How Much Extra Force is Needed for Efficient Pogo-Stick Jumping?

[Shillbags]

Hello,

I have no physics education at all, so this might come off a little vague.

The scenario: During a sustained jumping resonance, On a pogo-stick or trampoline, the user's downward mass is storing energy in the springs which eventually will try to force the user back up. But due to the dampening of gravity, the spring back up will not be as high as the one before. So the user has to press down at the right time to efficiently add force to the jump and thus achieve a sustained jumping resonance.

the Question: How much is this extra force? I guess I am interested in how much this extra force, at the most efficient time, is compared to the force from a stand-still, without the added momentum of the stored spring energy, to reach the same height?

would there be a big difference? would the well timed jump added to the spring force be that much more efficient than a jump from stand still?

Thanks for any help.

 

[Fenn]

Hi Shillbags,

You are correct that, as the spring compresses, energy is stored which is used to allow the mass to rebound, but it is actually gravity itself which is facilitating this. The user is pulled down by gravity, the spring compresses, and energy is stored in the spring.

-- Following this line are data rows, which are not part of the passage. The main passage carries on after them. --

(** A call of [get_results] that returns has itself issued exactly one
    [info] call.  Its receiver is the ['logger'] entry of the bundle, its
    message is ["New query: "] followed by the text of the query that the
    query generator returned for [conv_list] (the query itself when it is a
    string), so the message contains that text.  Calls that a collaborator
    makes to the logger on its own account are not counted here. *)
Theorem get_results_logs_query_once self conv st v :
  (get_results methods py_format self conv st).1 = Ret v →
  ∃ qg q st1 d lg text x calls,
    attr_of (st_heap st) self "query_generation" = Some qg
    ∧ generate_query methods self conv st = (Ret q, st1)
    ∧ bundle_of (st_heap st1) self = Some d
    ∧ d !! "logger" = Some lg
    ∧ field_text q text
    ∧ st_trace (get_results methods py_format self conv st).2
      = st_trace st ++ calls
    ∧ head calls = Some (EvCall qg "get_query" [conv] (Ret q))
    ∧ filter (λ e, ev_name e = "info") calls
      = [EvCall lg "info" [VStr ("New query: " +:+ text)] (Ret x)]
    ∧ str_contains text ("New query: " +:+ text) = true.
Proof.
  unfold get_results, bind.
  pose proof (generate_query_calls self conv st) as H1.
  destruct (generate_query methods self conv st) as [[q|e] st1];
    cbn [fst snd] in *; [|done].
  destruct H1 as [(? & ? & _)|(qg & Hqg & H1)]; [done|].
  pose proof (log_query_calls self q st1) as H2.
  destruct (log_query methods py_format self q st1) as [[x|e] st2];
    cbn [fst snd] in *; [|done].
  destruct H2 as [(? & ? & _)|(d & lg & text & Hd & Hlg & Ht & H2)]; [done|].
  pose proof (call_retrieve_calls self q st2) as H3.
  destruct (call_retrieve methods self q st2) as [[r|e] st3];
    cbn [fst snd] in *; [|done].
  destruct H3 as [(? & ? & _)|H3]; [done|].
  pose proof (has_reranker_state self st3) as H4.
  destruct (has_reranker self st3) as [[[]|e] st4];
    cbn [fst snd] in *; subst st4;
    [| |done]; intros Hv.
  - pose proof (call_reranker_calls self q conv r st3) as H5.
    destruct (call_reranker methods self q conv r st3) as [res st5];
      cbn [fst snd] in *. subst res.
    destruct H5 as [(? & ? & _)|(? & rr & p & _ & _ & _ & H5)]; [done|].
    exists qg, q, st1, d, lg, text, x. eexists.
    do 5 (split; [done|]).
    split; [by rewrite H5, H3, H2, H1, <- !app_assoc|].
    split; [done|]. split; [done|]. apply str_contains_suffix.
  - unfold ret in *. cbn [fst snd] in *.
    exists qg, q, st1, d, lg, text, x. eexists.
    do 5 (split; [done|]).
    split; [by rewrite H3, H2, H1, <- !app_assoc|].
    split; [done|]. split; [done|]. apply str_contains_suffix.
Qed.

(** C10.  In every run of [get_results], whether it returns or raises: a
    [retrieve] or [rerank] call in the trace, whatever its own outcome, comes
    after an [info] call that returned and that carried the text of the
    generated query, and no [info] call comes at or after it. *)
Theorem get_results_logs_before_retrieve self conv st :
  ∃ calls,
    st_trace (get_results methods py_format self conv st).2
    = st_trace st ++ calls
    ∧ ∀ before ev after,
        calls = before ++ ev :: after →
        ev_name ev = "retrieve" ∨ ev_name ev = "rerank" →
        (∃ qg q lg text x,
            EvCall qg "get_query" [conv] (Ret q) ∈ before
            ∧ field_text q text
            ∧ EvCall lg "info" [VStr ("New query: " +:+ text)] (Ret x)
              ∈ before)
        ∧ Forall (λ e, ev_name e ≠ "info") (ev :: after).
Proof.
  destruct (get_results_calls self conv st) as (calls & Htrace & Hcalls).
  exists calls. split; [done|].
  intros before ev after Heq Hname.
  destruct Hcalls;
    repeat (destruct before as [|? before]; simplify_eq/=);
    destruct Hname as [Hname|Hname]; simplify_eq/=;
    (split;
       [ do 5 eexists;
         split; [apply list_elem_of_here|];
         split; [eassumption|];
         apply list_elem_of_further, list_elem_of_here
       | repeat constructor; done ]).
Qed.

(** ** Frame *)

Lemma getmethod_table recv name m st st' :
  getmethod methods recv name st = (Ret m, st') →
  ∃ cls, methods cls name = Some (bm_fun m).
Proof.
  unfold getmethod. intros H. repeat case_match; simplify_eq. simpl. eauto.
Qed.

Section Frame.

(** Whatever relation between heaps every collaborator method other than
    [rerank] and the formatting of the query respect, the three statements
    before the re-ranking test respect it too: they write nothing
    themselves. *)
Variable R : heap → heap → Prop.
Hypothesis R_refl : ∀ h, R h h.
Hypothesis R_trans : ∀ h1 h2 h3, R h1 h2 → R h2 h3 → R h1 h3.
Hypothesis methods_R :
  ∀ cls name f, methods cls name = Some f → name ≠ "rerank" →
    ∀ recv args h, R h (f recv args h).2.
Hypothesis format_R : ∀ v h, R h (py_format v h).2.

Lemma invoke_frame recv name m args st st0 :
  getmethod methods recv name st0 = (Ret m, st0) →
  name ≠ "rerank" →
  R (st_heap st) (st_heap (invoke m args st).2).
Proof.
  intros [cls Hm]%getmethod_table Hname. rewrite invoke_eq. simpl.
  by eapply methods_R.
Qed.

Lemma format_field_frame v st :
  R (st_heap st) (st_heap (format_field py_format v st).2).
Proof.
  unfold format_field. destruct v; try apply R_refl.
  specialize (format_R (VRef l) (st_heap st)).
  by destruct (py_format _ _).
Qed.

Lemma generate_query_frame self conv st :
  R (st_heap st) (st_heap (generate_query methods self conv st).2).
Proof.
  unfold generate_query, bind.
  next_read qg Eqg; [|apply R_refl].
  next_read m Em; [|apply R_refl].
  by eapply invoke_frame.
Qed.

Lemma log_query_frame self q st :
  R (st_heap st) (st_heap (log_query methods py_format self q st).2).
Proof.
  unfold log_query, bind.
  next_read p Ep; [|apply R_refl].
  next_read lg Elg; [|apply R_refl].
  next_read m Em; [|apply R_refl].
  pose proof (format_field_frame q st) as Hf.
  destruct (format_field py_format q st) as [[text|e] st1]; simpl in *;
    [|done].
  eapply R_trans; [exact Hf|]. by eapply invoke_frame.
Qed.

Lemma call_retrieve_frame self q st :
  R (st_heap st) (st_heap (call_retrieve methods self q st).2).
Proof.
  unfold call_retrieve, bind.
  next_read m Em; [|apply R_refl].
  by eapply invoke_frame.
Qed.

End Frame.

Lemma keeps_refl self lp lc h : keeps self lp lc h h.
Proof. done. Qed.

Lemma keeps_trans self lp lc h1 h2 h3 :
  keeps self lp lc h1 h2 → keeps self lp lc h2 h3 → keeps self lp lc h1 h3.
Proof.
  intros (?&?&?) (?&?&?). repeat split; congruence.
Qed.

(** C6.  With no re-ranker configured, [get_results] writes neither to the
    parameters bundle nor to the conversation list: when the collaborators
    it calls (any method but [rerank], and the formatting of the query)
    leave the bundle at [lp], the conversation list at [lc] and the
    attribute [self.params] as they are, the dict at [lp] and the list at
    [lc] are the same objects after the call as before, whether the call
    returns or raises. *)
Theorem get_results_keeps_bundle_and_conversation
    (self : value) (lp lc : loc) (d : gmap string value) (st : state) :
  (∀ cls name f, methods cls name = Some f → name ≠ "rerank" →
     ∀ recv args h, keeps self lp lc h (f recv args h).2) →
  (∀ v h, keeps self lp lc h (py_format v h).2) →
  attr_of (st_heap st) self "params" = Some (VRef lp) →
  st_heap st !! lp = Some (ODict d) →
  d !! "reranker" = None →
  st_heap (get_results methods py_format self (VRef lc) st).2 !! lp
  = st_heap st !! lp
  ∧ st_heap (get_results methods py_format self (VRef lc) st).2 !! lc
    = st_heap st !! lc.
Proof.
  intros Hm Hf Hp Hd Hno.
  pose proof (generate_query_frame _ (keeps_refl self lp lc) Hm
                self (VRef lc) st) as K1.
  unfold get_results, bind.
  destruct (generate_query methods self (VRef lc) st) as [[q|e] st1];
    simpl in *; [|by destruct K1 as (_ & ? & ?)].
  pose proof (log_query_frame _ (keeps_refl self lp lc)
                (keeps_trans self lp lc) Hm Hf self q st1) as K2.
  pose proof (keeps_trans _ _ _ _ _ _ K1 K2) as K12.
  destruct (log_query methods py_format self q st1) as [[x|e] st2];
    simpl in *; [|by destruct K12 as (_ & ? & ?)].
  pose proof (call_retrieve_frame _ (keeps_refl self lp lc) Hm self q st2)
    as K3.
  pose proof (keeps_trans _ _ _ _ _ _ K12 K3) as K.
  destruct (call_retrieve methods self q st2) as [[r|e] st3];
    simpl in *; [|by destruct K as (_ & ? & ?)].
  destruct K as (Kp & Klp & Klc).
  assert (bundle_of (st_heap st3) self = Some d) as Hb.
  { apply (bundle_of_intro self lp); congruence. }
  rewrite (bundle_of_has_reranker _ _ _ Hb).
  rewrite bool_decide_eq_false_2; [done|].
  rewrite Hno. by intros [? ?].
Qed.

The spring exerts a restoring force opposite its displacement,and in this case, opposite gravity. The restoring force increases as the compression increases. Eventually, you can imagine the spring force overcoming gravity, causing the mass to come to a halt and eventually rebound upward. You can picture the same thing when, say, a rubber ball bounces off the ground. The ball will deform a bit, and its elasticity will try to hold the ball together in its natural shape. This elasticity and deformation causes a spring force, which will rebound the ball off the ground.

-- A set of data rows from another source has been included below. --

(** * update_research_data.py: a shallow embedding and its properties

    The script reads a spreadsheet of faculty (name, Google Scholar profile
    URL), asks the [scholarly] library for each author's publications and
    writes a flat JSON array.  This development embeds the three functions of
    the script ([extract_scholar_userid], [fetch_author_pubs], [main]) together
    with the library calls they rely on, and proves properties of them.

    Modelling conventions.
    - A Python [str] is a Rocq [string], read as its UTF-8 encoding.  Search,
      split and comparison with ASCII patterns are exact on that encoding.
      What the libraries do with Unicode tables or with IP literals is not
      computed here: it is the interface [PyLib], and every theorem holds for
      all its implementations.
    - Values coming out of the spreadsheet and out of the publication source
      are the scalars [pyval] (None, bool, int, str).  Floats and containers
      used as field values are outside the model.
    - Python functions are computations that may raise: [result] for the pure
      ones, [M] (state and exceptions) for the ones that print, sleep, talk to
      the publication source or write the output file.  Only subclasses of
      [Exception] are modelled.
    - The output file holds the text [json.dump] writes with [indent=2] and
      [ensure_ascii=False]; [json.load] is a scanner of that text.  Library
      behaviour follows CPython 3.12. *)

From Stdlib Require Import ZArith Ascii String List Sorted Lia Bool.
From Stdlib Require Import DecimalString DecimalN DecimalPos.
From stdpp Require Import base option gmap strings.

Local Open Scope Z_scope.

(** ** Python values and exceptions *)

Inductive pyval : Type :=
| VNone
| VBool (b : bool)
| VInt (z : Z)
| VStr (s : string).

Inductive exn : Type :=
| AttributeError
| IndexError
| KeyError
| TypeError
| ValueError
| SourceError (msg : string).

Inductive result (A : Type) : Type :=
| Ok (a : A)
| Raise (e : exn).
Arguments Ok {A} a.
Arguments Raise {A} e.

Definition rbind {A B} (r : result A) (k : A -> result B) : result B :=
  match r with
  | Ok a => k a
  | Raise e => Raise e
  end.

Declare Scope py_scope.
Delimit Scope py_scope with py.
Notation "'let!' x ':=' r 'in' k" := (rbind r (fun x => k))
  (at level 10, x name, r at level 100, k at level 200) : py_scope.

(** [bool(v)] *)
Definition truthy (v : pyval) : bool :=
  match v with
  | VNone => false
  | VBool b => b
  | VInt z => negb (z =? 0)
  | VStr s => negb (String.eqb s "")
  end.

(** [a or b] *)
Definition py_or (a b : pyval) : pyval := if truthy a then a else b.

(** ** Strings *)

Module Str.

(** [p in s] *)
Fixpoint contains (p s : string) : bool :=
  String.prefix p s ||
  match s with
  | EmptyString => false
  | String _ s' => contains p s'
  end.

(** [s.split(sep)] for a non-empty [sep]: [skip] counts the characters of a
    separator still to be dropped, [cur] is the part being read. *)
Fixpoint split_go (sep : string) (skip : nat) (cur s : string) : list string :=
  match s with
  | EmptyString => [cur]
  | String c s' =>
      match skip with
      | S k => split_go sep k cur s'
      | O =>
          if String.prefix sep s
          then cur :: split_go sep (String.length sep - 1) "" s'
          else split_go sep 0 (cur +:+ String c "") s'
      end
  end.

Definition split (sep s : string) : list string := split_go sep 0 "" s.

(** [s.split(c, 1)] for a single character: the text before the first [c]
    and, when there is one, the text after it. *)
Fixpoint split1 (c : ascii) (s : string) : string * option string :=
  match s with
  | EmptyString => (""%string, None)
  | String a s' =>
      if Ascii.eqb a c then (""%string, Some s')
      else let '(h, t) := split1 c s' in (String a h, t)
  end.

Fixpoint forallb (f : ascii -> bool) (s : string) : bool :=
  match s with
  | EmptyString => true
  | String c s' => f c && forallb f s'
  end.

Fixpoint existsb (f : ascii -> bool) (s : string) : bool :=
  match s with
  | EmptyString => false
  | String c s' => f c || existsb f s'
  end.

Fixpoint filter (f : ascii -> bool) (s : string) : string :=
  match s with
  | EmptyString => ""
  | String c s' => if f c then String c (filter f s') else filter f s'
  end.

Fixpoint map (f : ascii -> ascii) (s : string) : string :=
  match s with
  | EmptyString => ""
  | String c s' => String (f c) (map f s')
  end.

(** the longest prefix whose characters all satisfy [f], and the rest *)
Fixpoint span (f : ascii -> bool) (s : string) : string * string :=
  match s with
  | EmptyString => (""%string, ""%string)
  | String c s' =>
      if f c then let '(h, t) := span f s' in (String c h, t)
      else (""%string, s)
  end.

Definition code (c : ascii) : nat := nat_of_ascii c.

Definition between (lo hi : nat) (c : ascii) : bool :=
  (Nat.leb lo (code c)) && (Nat.leb (code c) hi).

Definition is_ascii (c : ascii) : bool := Nat.ltb (code c) 128.
Definition is_digit (c : ascii) : bool := between 48 57 c.
Definition is_alpha (c : ascii) : bool := between 65 90 c || between 97 122 c.

Definition hex_value (c : ascii) : option nat :=
  if is_digit c then Some (code c - 48)%nat
  else if between 65 70 c then Some (code c - 55)%nat
  else if between 97 102 c then Some (code c - 87)%nat
  else None.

Now, when you speak of dampening forces, gravity does not do this. Friction is what you're after, where things like air resistance and energy lost due to the mechanism of the spring reduces the overall amount of energy, and thus makes the rebounded height lower than the initial height. Back to the ball analogy, when you hear the ball bounce, that sound is energy lost due to the collision between the ball and ground.

When you talk about maintaining a constant bounce, and ask how much force should be applied, and when, it's a bit of a vague question. What causes this perpetual action is that, as the spring contracts, the user needs to assist the bounce by compressing the spring further than it naturally would, causing the spring to store extra energy, and thus push off the ground with more energy than an "unassisted" bounce where no extra action is taken by the user of the pogo stick.

The amount of extra push required would depend on how much energy is lost in the rebound process. This can be determined by observing an "unassisted" bounce, and comparing the maximum height of each bounce. The maximum height (ignoring air resistance) is a measure of the kinetic energy of the system right after the pogo stick leaves the ground. With a bit of kinematics number crunching, you can get an estimate of the amount of energy lost on each bounce, and thus the amount of additional energy required to sustain a constant bounce height.

Next, by studying the force applied by the pogo stick as you compress it, you can determine how much more the spring in the pogo stick must be compressed in order to provide this energy. The mass of the rider and pogo stick should be known.

 

[rcgldr]

How much is this extra force?

As mentioned in the previous post the extra force has to be enough to overcome any losses that occur during each bounce.

most efficient time

In terms of extra force, there is no optimal time. In terms of minimal movement, the optimal time centers around the point of maximum compression and force. Work done equals force times distance, and if the work done is constant, then distance is smallest when the force is highest. In the case of a competition trampoline, you can lock up your legs and achieve fairly high bounces by just circling your arms with proper timing.

compared to the force from a stand-still

I don't know if maximum height can be acheived from a stand still on a pogo stick, but it's not humanly possible to do on a trampoline where the bounces can be over 15 feet (from feet to trampoline surface).